J’ai d’abord rencontré Amina à la maison de son avocat, Hauwa Ibrahim.
Le jour qui suivit, elle et son avocat vinrent chez mon fiancé pour l’interview. Amina amena son bébé qui était alors âgé d’un an.
Il était difficile de parler avec Amina. Nous parlions des dialectes nigériens différents, et elle ne parlait pas anglais. Elle était allée à l’école Coranique où elle avait mémorisé quelques parties du Coran et avait appris à prier, mais elle n’avait pas eu une éducation laïque. Les questions devaient être simples ; les propositions subordonnées la déstabilisaient.
Mais dès notre première rencontre, je fus frappée par l’atmosphère de paix et de calme qui entoure Amina. Elle avait l’air gentille, discrète et docile. Pendant l’interview, elle parla de manière brève et quelquefois elle ne parlait pas, préférant laisser son avocat, qui était devenue comme une seconde mère pour elle, parler pour elle. L’interview est transcrit ci-dessous et est suivi de mes réflexions sur cette expérience.

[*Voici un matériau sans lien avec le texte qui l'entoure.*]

Lemma X16_second_run_in_the_same_second_witness :
  ∃ c, fst (run new_year (fst (run new_year two_sol_files))) !! backup_path new_year
       = Some (CleanedLog c).
Proof.
  destruct (snd (run new_year two_sol_files)) as [e|[r c]] eqn:Hrun.
  - vm_compute in Hrun. discriminate Hrun.
  - exists c.
    exact (proj1 (proj2
      (X16_second_run_in_the_same_second new_year two_sol_files r c Hrun))).
Defined.

Lemma X17_second_run_later_witness :
  fst (run a_second_later (fst (run new_year two_sol_files))) !! backup_path new_year
  = Some (RawLog [sol; sol_float]).
Proof.
  destruct (snd (run new_year two_sol_files)) as [e|[r c]] eqn:Hrun.
  - vm_compute in Hrun. discriminate Hrun.
  - refine (eq_trans (proj1 (proj2
      (X17_second_run_later new_year a_second_later two_sol_files r c _ Hrun))) _).
    + vm_compute. discriminate.
    + vm_compute. reflexivity.
Defined.

Example strftime_example :
  strftime {| year := 2026; month := 11; day := 3;
              hour := 9; minute := 51; second := 7 |}
  = "20261103_095107"
  ∧ backup_path new_year = "bot/build/trade_log_backup_20260101_000000.json".
Proof. vm_compute. split; reflexivity. Qed.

Pouviez-vous parler de votre passé de vos origines, de votre enfance, de vos parents et de votre famille ?
[L’avocate d’Amina répond à sa place.] Amina vient d’un village appelé Kurami, dans l’état de Katsina. Son père, un fermier, est mort lorsqu’elle était jeune, et elle a grandi avec sa mère et son beau-père. Elle n’a pas eu une éducation en tant que telle mais elle est allée à l’école Coranique. Elle s’est mariée alors qu’elle avait treize ou quatorze ans. Elle a trois enfants avec son mari et a divorcé il y a quelques jours. L’aîné a douze ans.

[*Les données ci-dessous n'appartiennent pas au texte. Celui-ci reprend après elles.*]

Lemma fetch_into_acc format l : forall acc h,
  for_each l (fetch_into self format) acc h
  = match for_each l (fetch_into self format) [] h with
    | (Returned ms, h') => (Returned (acc ++ ms)%list, h')
    | (Raised e, h') => (Raised e, h')
    end.
Proof.
  induction l as [|id l IH]; intros acc h; cbn [for_each].
  - unfold ret. now rewrite app_nil_r.
  - unfold bind. rewrite !fetch_into_run.
    destruct (get_message self id format h) as [[m|e] h']; [|reflexivity].
    rewrite (IH (acc ++ [m])%list), (IH ([] ++ [m])%list).
    destruct (for_each l (fetch_into self format) [] h') as [[ms|e] h''];
      [|reflexivity].
    now rewrite <- app_assoc.
Qed.

Lemma fetch_batch_run ids format i messages h :
  fetch_batch self ids format 100 i messages h
  = reraised (for_each (firstn 100 (skipn i ids)) (fetch_into self format)
                       messages h).
Proof.
  unfold fetch_batch, try_except, bind, slice.
  replace (i + 100 - i)%nat with 100%nat by lia.
  rewrite (fetch_into_acc format _ messages).
  destruct (for_each (firstn 100 (skipn i ids)) (fetch_into self format) [] h)
    as [[ms|e] h']; reflexivity.
Qed.

(** The loop over the batches fetches the ids in list order, as one loop
    over the whole list would. *)
Lemma fetch_batches ids format n : forall k messages h,
  (length (skipn (k * 100) ids) <= n * 100)%nat ->
  for_each (map (fun j => j * 100)%nat (seq k n))
           (fetch_batch self ids format 100) messages h
  = reraised (for_each (skipn (k * 100) ids) (fetch_into self format)
                       messages h).
Proof.
  induction n as [|n IH]; intros k messages h Hlen.
  - destruct (skipn (k * 100) ids); simpl in Hlen; [reflexivity | lia].
  - cbn [seq map for_each]. unfold bind. rewrite fetch_batch_run.
    rewrite <- (firstn_skipn 100 (skipn (k * 100) ids)) at 2.
    rewrite for_each_app. unfold bind.
    destruct (for_each (firstn 100 (skipn (k * 100) ids))
                (fetch_into self format) messages h) as [[ms|e] h'];
      [|reflexivity].
    cbn [reraised]. rewrite IH.
    + now rewrite skipn_skipn.
    + rewrite length_skipn in *. lia.
Qed.

Lemma get_messages_batch_flat ids format h :
  get_messages_batch self ids format h
  = reraised (for_each ids (fetch_into self format) [] h).
Proof.
  unfold get_messages_batch. destruct ids as [|id ids]; [reflexivity|].
  cbn [truthy_list negb].
  etransitivity; [apply bind_ret_r|].
  unfold range_step.
  rewrite (fetch_batches (id :: ids) format _ 0%nat).
  - reflexivity.
  - cbn [Nat.mul skipn]. apply range_step_covers. lia.
Qed.

Lemma fetch_all_ok format pre : forall acc h,
  (forall h' id, In id pre ->
     exists m, service self h' (MessagesGet id format) = Returned m) ->
  exists ms,
    for_each pre (fetch_into self format) acc h
    = (Returned (acc ++ ms)%list,
       (h ++ map (fun id => MessagesGet id format) pre)%list)
    /\ length ms = length pre.
Proof.
  induction pre as [|id pre IH]; intros acc h Hok; cbn [for_each].
  - exists []. unfold ret. now rewrite !app_nil_r.
  - unfold bind. rewrite fetch_into_run, get_message_run.
    destruct (Hok h id (or_introl eq_refl)) as [m ->].
    destruct (IH (acc ++ [m])%list (h ++ [MessagesGet id format])%list)
      as [ms [Hrun Hlen]].
    { intros; apply Hok; now right. }
    exists (m :: ms). rewrite Hrun. split.
    + cbn [map]. now rewrite <- !app_assoc.
    + simpl. now rewrite Hlen.
Qed.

Qu’attendez-vous de votre vie?
Je laisse ma vie à Dieu.
Quels étaient vos rêves lorsque vous étiez enfant?
Nous n’avions pas de rêves. Nous n’avons pas été élevés pour penser que nous pouvions rêver.
Depuis l’affaire Shari’a, comment votre vie a-t-elle changée?
Ma situation ne fait pas partie de celles que l’on accepte. Les gens me regardent lorsque je sors. Même avant l’incident, j’aimais rester à la maison et je ne sortais que rarement. Maintenant, avec ce qui s’est passé, je sors encore moins.
Quelles sont vos attentes maintenant ?
Il y a plusieurs types d’attentes dans la vie. Etant donné ma situation, je continue à me demander : vais-je être tuée ?
Quelles sont les choses fondamentales que vous avez apprises au travers de ces récentes expériences?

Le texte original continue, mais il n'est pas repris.